In afternoon trade on the Comex division of the New York Mercantile Exchange gold for April delivery shed 0.7% or $8.90 to exchange hands at $1,232.60 an ounce, not far off its lows for the day.
Gold's 2015 gains – the metal is still up nearly 4% or over $48 since the start of the year – have been ascribed to safe haven buying amid the West-Russian standoff over Ukraine, a slowing global economy and a debt crisis in the Eurozone.
A stronger than expected jobs report in the US on Friday provided a boost to equities and caused a bounce in bond yields, with benchmark US treasurys on Tuesday scaling 2% for the first time in a month. Higher yields raises the opportunity costs of holding gold because the metal provides no income.
Higher rates also boost the value of the dollar – already trading at multi-year highs – which usually move in the opposite direction of the gold price.
India and China are not buying right now, our books are not full
On Tuesday the greenback edged higher staying in range of 12-year highs against the currencies of major US trading partners hit late January. The dollar index has strengthened by more than 17% over the last year.

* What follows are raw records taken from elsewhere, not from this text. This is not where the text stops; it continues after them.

(* ===== verification/Attestation.v ===== *)
(** * Attestation documents of Nitro enclaves
    ([src/proofs/measured/nitro-enclave/src]: [cose.rs], [attestation.rs], [lib.rs])

    An attestation document is a COSE_Sign1 envelope around a CBOR payload: the
    enclave's measurements (PCRs), user data, a nonce, a public key, the leaf
    certificate and the chain to the AWS root.  The decoders of COSE, CBOR and X.509,
    the path validation of [webpki] and the P-384 arithmetic are the record [Crypto];
    the checks that the crate makes with them are the definitions.  [genuine] says
    what they establish. *)

From stdpp Require Import pretty.
From S2P Require Import Prelude Encoding.

(** ** Measurements ([lib.rs]) *)

Definition PCR_LEN : nat := 48.

Record ExpectedPcrs := { pcr0 : bytes; pcr1 : bytes; pcr2 : bytes }.

Definition all_zero (l : bytes) : bool := forallb (fun b => b =? 0) l.

Definition PLACEHOLDER : ExpectedPcrs :=
  {| pcr0 := replicate PCR_LEN 0; pcr1 := replicate PCR_LEN 0; pcr2 := replicate PCR_LEN 0 |}.

Definition is_placeholder (p : ExpectedPcrs) : bool :=
  all_zero (pcr0 p) && all_zero (pcr1 p) && all_zero (pcr2 p).

(** A [PcrDigest] is an array of 48 bytes. *)
Definition pcrs_ok (p : ExpectedPcrs) : Prop :=
  length (pcr0 p) = PCR_LEN /\ length (pcr1 p) = PCR_LEN /\ length (pcr2 p) = PCR_LEN.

Platts quotes the CEO of MKS Frederic Panizzuti as saying that concern about global risks is the main driver of the gold price:
"We have put fundamentals aside in our gold outlook for 2015," Panizzuti said. "Geopolitics, the perception of risk and even emotional risk from investors are the main drivers this year."
Swiss-based MKS is one of the world's largest refiners and Panizzuti said this year's rise in the gold prize has been largely Exchange Traded Funds investing in the precious metal rather than physical demand that has driven the market:
"India and China are not buying right now, our books are not full. But we expect to see some buying from March and April onwards."
Panizzuti was the winner in 2014 of the London Bullion Market Association's gold forecasting contest with his estimate of $1,262 per ounce for the year with the actual average over the 12 months of $1,267.
For this year Panizutti is the second most bullish of the 35 analysts with an annual average prediction of $1,292 per ounce and a range of $1,150 and $1,390.